During a postulated main steam line break (MSLB) event of a Pressurized Water Reactor (PWR) initiated at the Hot Zero Power (HZP) condition, increased heat removal from the broken steam generator (SG) on the secondary side that significantly reduces the coolant temperature on the primary side, and cold primary coolant enters the reactor vessel through the affected loop resulting in asymmetric temperature and mass flux distributions into the reactor core. A plant safety analysis under the MSLB condition needs to account for the thermal and mass flux asymmetry effects on the reactor core response due to the colder water flowing from the affected SG and the reactor coolant system (RCS) to reactor vessel.
High resolution computational fluid dynamics (CFD) methodology with ANSYS CFX (Version 16.1) software was applied to analyze the flow behaviors and thermal-hydraulic phenomena and to study the thermal mixing and asymmetry effects in the downcomer and lower-plenum of a typical Westinghouse design four-loop PWR under the MSLB conditions.
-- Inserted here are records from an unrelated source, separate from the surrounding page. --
Definition set_bit (i : Z) (b : bool) (m : Z) : Z := if b then Z.lor m (2 ^ i) else Z.land m (Z.lnot (2 ^ i)).
(** On the nine bits that are used everything is a finite table. *)
Definition below9 : list Z := seqZ 0 9.
Lemma check_below9 (P : Z -> bool) i : forallb P below9 = true -> 0 <= i < 9 -> P i = true.
Proof. intros H Hi. rewrite forallb_forall in H. apply H, list_elem_of_In, elem_of_seqZ. lia. Qed.
Lemma check_below512 (P : Z -> bool) m : forallb P (seqZ 0 512) = true -> 0 <= m < 512 -> P m = true.
Proof. intros H Hi. rewrite forallb_forall in H. apply H, list_elem_of_In, elem_of_seqZ. lia. Qed.
Definition bit_table (m i : Z) (b : bool) : bool :=
  let m' := set_bit i b m in (0 <=? m') && (m' <? 512) && forallb (fun j => Bool.eqb (Z.testbit m' j) (if j =? i then b else Z.testbit m j)) below9 && (Z.lxor m (2 ^ i) =? set_bit i (negb (Z.testbit m i)) m).
Lemma bit_table_true : forallb (fun m => forallb (fun i => bit_table m i true && bit_table m i false) below9) (seqZ 0 512) = true.
Proof. vm_compute. reflexivity. Qed.
Lemma set_bit_spec m i b : 0 <= m < 512 -> 0 <= i < 9 -> 0 <= set_bit i b m < 512 /\ (forall j, 0 <= j < 9 -> Z.testbit (set_bit i b m) j = if j =? i then b else Z.testbit m j) /\ Z.lxor m (2 ^ i) = set_bit i (negb (Z.testbit m i)) m.
Proof.
  intros Hm Hi. pose proof (check_below9 _ i (check_below512 _ m bit_table_true Hm) Hi) as Ht. cbn beta in Ht. apply andb_true_iff in Ht as [Ht Hf].
  assert (bit_table m i b = true) as T by (by destruct b). unfold bit_table in T. cbn zeta in T. apply andb_true_iff in T as [T T4]. apply andb_true_iff in T as [T T3]. apply andb_true_iff in T as [T1 T2]. apply Z.leb_le in T1. apply Z.ltb_lt in T2. apply Z.eqb_eq in T4.
  split; [lia|]. split; [|done]. intros j Hj. by apply Bool.eqb_prop, (check_below9 _ j T3 Hj).
Qed.
Lemma mod_flag m i : 0 <= m < 512 -> 0 <= i < 9 -> negb (Z.land m (2 ^ i) =? 0) = Z.testbit m i.
Proof.
  intros Hm Hi. apply Bool.eqb_prop. refine (check_below9 (fun i => Bool.eqb (negb (Z.land m (2 ^ i) =? 0)) (Z.testbit m i)) i _ Hi).
  refine (check_below512 (fun m => forallb (fun i => Bool.eqb (negb (Z.land m (2 ^ i) =? 0)) (Z.testbit m i)) below9) m _ Hm). vm_compute. reflexivity.
Qed.
Lemma send_cmd_frame n cmd k : let k' := fst (send_rounds n cmd k) in current_modifiers k' = current_modifiers k /\ key_pressed_state k' = key_pressed_state k /\ led_state k' = led_state k /\
  (expecting_extended k' = expecting_extended k /\ expecting_extended2 k' = expecting_extended2 k) /\ (n <> O -> exists r, sent k' = cmd :: r).
Proof.
  revert k. induction n as [|n IH]; intros k; cbn [send_rounds]; [done|]. unfold next_answer. cbn [answers ps2_send_data set_port].
  assert (forall k1, current_modifiers k1 = current_modifiers k -> key_pressed_state k1 = key_pressed_state k -> led_state k1 = led_state k -> expecting_extended k1 = expecting_extended k -> expecting_extended2 k1 = expecting_extended2 k -> (exists r, sent k1 = cmd :: r) ->
    let k' := fst (send_rounds n cmd k1) in current_modifiers k' = current_modifiers k /\ key_pressed_state k' = key_pressed_state k /\ led_state k' = led_state k /\ (expecting_extended k' = expecting_extended k /\ expecting_extended2 k' = expecting_extended2 k) /\ exists r, sent k' = cmd :: r) as Hn.
  { intros k1 <- <- <- <- <- Hr. cbn zeta in *. destruct (IH k1) as (-> & -> & -> & Hx & Hs). do 4 (split; [done|]). destruct n as [|n]; [exact Hr|by apply Hs]. }
  cbn zeta in *. destruct (answers k) as [|a r]; (destruct (bool_decide _); [cbn; split_and!; try done; intros _; by eexists|]).
  all: match goal with |- context [send_rounds _ _ ?x] => destruct (Hn x) as (-> & -> & -> & [-> ->] & Hs) end; [done || by eexists..|]; split_and!; try done; by intros _.
Qed.
(** When the driver knew what it had told before, or had told nothing yet. *)
Lemma leds_frame k : 0 <= current_modifiers k < 512 -> let k' := update_leds k in
  current_modifiers k' = current_modifiers k /\ key_pressed_state k' = key_pressed_state k /\ led_state k' = leds_of (current_modifiers k) /\
  (expecting_extended k' = expecting_extended k /\ expecting_extended2 k' = expecting_extended2 k) /\
  (led_state k <> leds_of (current_modifiers k) \/ (exists r, sent k = led_state k :: KB_CMD_SET_LEDS :: r) -> exists r, sent k' = leds_of (current_modifiers k) :: KB_CMD_SET_LEDS :: r).
Proof.
  intros Hm. cbn zeta. unfold update_leds, has_mod. cbn zeta. change MOD_SCROLLLOCK with (2 ^ 8). change MOD_NUMLOCK with (2 ^ 7). change MOD_CAPSLOCK with (2 ^ 6). rewrite !mod_flag by lia. match goal with |- context [?l =? led_state k] => assert (l = leds_of (current_modifiers k)) as -> by (unfold leds_of; by repeat destruct (Z.testbit _ _)) end.
  destruct (Z.eqb_spec (leds_of (current_modifiers k)) (led_state k)) as [E|_]; [split_and!; try done; intros [Hn|Hr]; [by destruct Hn|by rewrite E]|]. unfold keyboard_send_cmd. pose proof (send_cmd_frame 3 KB_CMD_SET_LEDS (set_led (leds_of (current_modifiers k)) k)) as Hs. cbn zeta in Hs. destruct (send_rounds 3 _ _) as [k2 b]. cbn [fst] in *.
  destruct Hs as (S1 & S2 & S3 & S4 & S5). destruct S5 as [r Er]; [done|]. cbn in S1, S2, S3, S4. cbn. split_and!; try apply S4; try done. intros _. exists r. by rewrite Er.
Qed.
Lemma hold_bit i r k : hold (2 ^ i) r k = set_mods (set_bit i (negb r) (current_modifiers k)) k.
Proof. by destruct r. Qed.
(** One modifier bit follows its key; the other bits stay. *)
Definition bit_moved (m m' c : Z) (r : bool) : Prop := forall j d, (j, d) ∈ held -> Z.testbit m' j = if c =? d then negb r else Z.testbit m j.
Lemma held_cases j d : (j, d) ∈ held -> d = 134 + j /\ 0 <= j < 2 \/ d = 130 + j /\ 2 <= j < 4 \/ d = 132 + j /\ 4 <= j < 6.
Proof. unfold held, KEY_LSHIFT, KEY_RSHIFT, KEY_LCTRL, KEY_RCTRL, KEY_LALT, KEY_RALT. rewrite !elem_of_cons, elem_of_nil. intros H. destruct_or! H; injection H as -> ->; lia. Qed.
Lemma moved_hold i d c r m : (i, d) ∈ held -> c = d -> 0 <= m < 512 -> bit_moved m (set_bit i (negb r) m) c r.
Proof.
  intros Hi -> Hm j e Hj. apply held_cases in Hi, Hj. destruct (set_bit_spec m i (negb r) Hm) as (_ & Hb & _); [lia|]. rewrite Hb by lia. destruct (Z.eqb_spec j i), (Z.eqb_spec d e); try done; lia.
Qed.
Lemma moved_none i b c r m : 6 <= i < 9 -> (forall j d, (j, d) ∈ held -> c <> d) -> 0 <= m < 512 -> bit_moved m (set_bit i b m) c r.
Proof.
  intros Hi Hc Hm j e Hj. pose proof (Hc j e Hj). apply held_cases in Hj. destruct (set_bit_spec m i b Hm) as (_ & Hb & _); [lia|]. rewrite Hb by lia. destruct (Z.eqb_spec j i), (Z.eqb_spec c e); try done; lia.
Qed.
(** A lock bit changes when its key is pressed. *)
Definition locks : list (Z * Z) := [(6, KEY_CAPSLOCK); (7, KEY_NUMLOCK); (8, KEY_SCROLLLOCK)].
Definition locked (m m' c : Z) (r : bool) : Prop := forall j d, (j, d) ∈ locks -> Z.testbit m' j = if (c =? d) && negb r then negb (Z.testbit m j) else Z.testbit m j.
Lemma locks_cases j d : (j, d) ∈ locks -> d = 132 + j /\ 6 <= j < 9.
Proof. unfold locks, KEY_CAPSLOCK, KEY_NUMLOCK, KEY_SCROLLLOCK. rewrite !elem_of_cons, elem_of_nil. intros H. destruct_or! H; injection H as -> ->; lia. Qed.
Definition same_expect k k' : Prop := expecting_extended k' = expecting_extended k /\ expecting_extended2 k' = expecting_extended2 k.
Definition moves k k' c r : Prop :=
  0 <= current_modifiers k' < 512 /\ bit_moved (current_modifiers k) (current_modifiers k') c r /\ locked (current_modifiers k) (current_modifiers k') c r /\ key_pressed_state k' = key_pressed_state k /\ leds_told k' /\ same_expect k k'.
Lemma leds_told_same k k' : leds_of (current_modifiers k') = leds_of (current_modifiers k) -> led_state k' = led_state k -> sent k' = sent k -> leds_told k -> leds_told k'.
Proof. unfold leds_told. by intros -> -> ->. Qed.
Lemma moves_hold i d c r k : (i, d) ∈ held -> c = d -> mods_ok k -> moves k (hold (2 ^ i) r k) c r.
Proof.
  intros Hi Hc (Hm & Hk & Hl). rewrite hold_bit. pose proof (held_cases i d Hi) as Hd. destruct (set_bit_spec (current_modifiers k) i (negb r) Hm) as (Hr & Hb & _); [lia|]. split; [exact Hr|]. split; [by apply (moved_hold i d)|]. split; [|split; [done|split; [|done]]].
  - intros j d' Hj. apply locks_cases in Hj. cbn [current_modifiers set_mods]. rewrite Hb by lia. rewrite (proj2 (Z.eqb_neq j i)), (proj2 (Z.eqb_neq c d')) by lia. done.
  - revert Hl. apply leds_told_same; [|done|done]. cbn [current_modifiers set_mods]. unfold leds_of. rewrite !Hb by lia. by rewrite !(proj2 (Z.eqb_neq _ i)) by lia.
Qed.
Lemma moves_toggle i c r k : (i, c) ∈ locks -> mods_ok k -> moves k (toggle (2 ^ i) r k) c r.
Proof.
  intros Hi (Hm & Hk & Hl). pose proof (locks_cases i c Hi) as Hic. assert (forall j d, (j, d) ∈ held -> c <> d) as Hc by (intros j d Hj; apply held_cases in Hj; lia). unfold toggle. destruct r.
  - split; [done|]. split; [intros j d Hj; by rewrite (proj2 (Z.eqb_neq _ _) (Hc j d Hj))|]. split; [intros j d Hj; by rewrite andb_false_r|]. split; [done|]. by split.
  - destruct (set_bit_spec (current_modifiers k) i (negb (Z.testbit (current_modifiers k) i)) Hm) as (Hr & Hb & ->); [lia|]. destruct (leds_frame (set_mods (set_bit i (negb (Z.testbit (current_modifiers k) i)) (current_modifiers k)) k) Hr) as (E1 & E2 & E3 & E4 & E5). cbn zeta in *. unfold moves, leds_told. rewrite E1, E2, E3. split; [exact Hr|]. split; [apply moved_none; [lia|done|done]|].
    split; [|split; [done|split; [split; [done|]|exact E4]]].
    + intros j d Hj. apply locks_cases in Hj. cbn [current_modifiers set_mods]. rewrite Hb by lia. cbn [negb]. rewrite andb_true_r. destruct (Z.eqb_spec j i) as [->|], (Z.eqb_spec c d); done || lia.
    + apply E5. right. destruct Hl as [Hl1 Hl2]. cbn [led_state set_mods sent]. by rewrite Hl1.
Qed.
Lemma update_modifiers_moves c r k : mods_ok k -> moves k (update_modifiers c r k) c r.
Proof.
  intros H. unfold update_modifiers.
  destruct (Z.eqb_spec c KEY_LSHIFT); [by apply (moves_hold 0 KEY_LSHIFT); [left|..]|]. destruct (Z.eqb_spec c KEY_RSHIFT); [by apply (moves_hold 1 KEY_RSHIFT); [do 1 right; left|..]|]. destruct (Z.eqb_spec c KEY_LCTRL); [by apply (moves_hold 2 KEY_LCTRL); [do 2 right; left|..]|]. destruct (Z.eqb_spec c KEY_RCTRL); [by apply (moves_hold 3 KEY_RCTRL); [do 3 right; left|..]|]. destruct (Z.eqb_spec c KEY_LALT); [by apply (moves_hold 4 KEY_LALT); [do 4 right; left|..]|]. destruct (Z.eqb_spec c KEY_RALT); [by apply (moves_hold 5 KEY_RALT); [do 5 right; left|..]|].
  destruct (Z.eqb_spec c KEY_CAPSLOCK) as [->|]; [apply (moves_toggle 6); [left|done]|]. destruct (Z.eqb_spec c KEY_NUMLOCK) as [->|]; [apply (moves_toggle 7); [right; left|done]|]. destruct (Z.eqb_spec c KEY_SCROLLLOCK) as [->|]; [apply (moves_toggle 8); [do 2 right; left|done]|].
  destruct H as (Hm & _ & Hl). split; [done|]. split; [|split; [|by split]].
  - intros j d Hj. rewrite (proj2 (Z.eqb_neq c d)); [done|]. apply held_cases in Hj. unfold KEY_LSHIFT, KEY_RSHIFT, KEY_LCTRL, KEY_RCTRL, KEY_LALT, KEY_RALT in *. lia.
  - intros j d Hj. rewrite (proj2 (Z.eqb_neq c d)); [done|]. apply locks_cases in Hj. unfold KEY_CAPSLOCK, KEY_NUMLOCK, KEY_SCROLLLOCK in *. lia.
Qed.
Lemma mods_frame k k' : current_modifiers k' = current_modifiers k -> key_pressed_state k' = key_pressed_state k -> led_state k' = led_state k -> sent k' = sent k -> mods_ok k -> mods_ok k'.
Proof. unfold mods_ok, leds_told. by intros -> -> -> ->. Qed.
Two scenarios were considered for the CFD simulation distinct by reactor coolant pump status:
(1) Low-flow case: without offsite power where the reactor core is cooled through natural circulation
(2) High-flow case: with offsite power available and the reactor coolant pumps in operation
The CFX CFD modeling and simulation were based on the reactor vessel boundary conditions from a system code transient simulation at the limiting time steps with respect to thermal margin of the fuel design. The geometric model included the vessel downcomer and the lower internals up to the reactor core inlet below the fuel assemblies. The results of CFD simulation show the different flow patterns and temperature distributions at the reactor core inlet for the low-flow case and for the high-flow case. Thermal asymmetric effect exists in both cases, but in the low-flow case, cold flow enters into core inlets at the opposite side of faulted loop located, and in the high-flow case cold flow enters into core inlets at the same side of faulted loop located. A mass flux asymmetric effect exists in both cases, but for the low-flow case, the core inlet mass flow distribution is more uniform than that for the high-flow case. The reactor core inlet distributions under the MSLB condition were further evaluated through comparisons with the results from the STAR-CCM+ (Version 10.04.01) CFD modeling and simulation. The evaluation showed that the simulation results are in good agreement with the STAR-CCM+ predictions and consistent with the phenomenon observed in an experiment published in open literature and site engineer judgment based on the available detected data.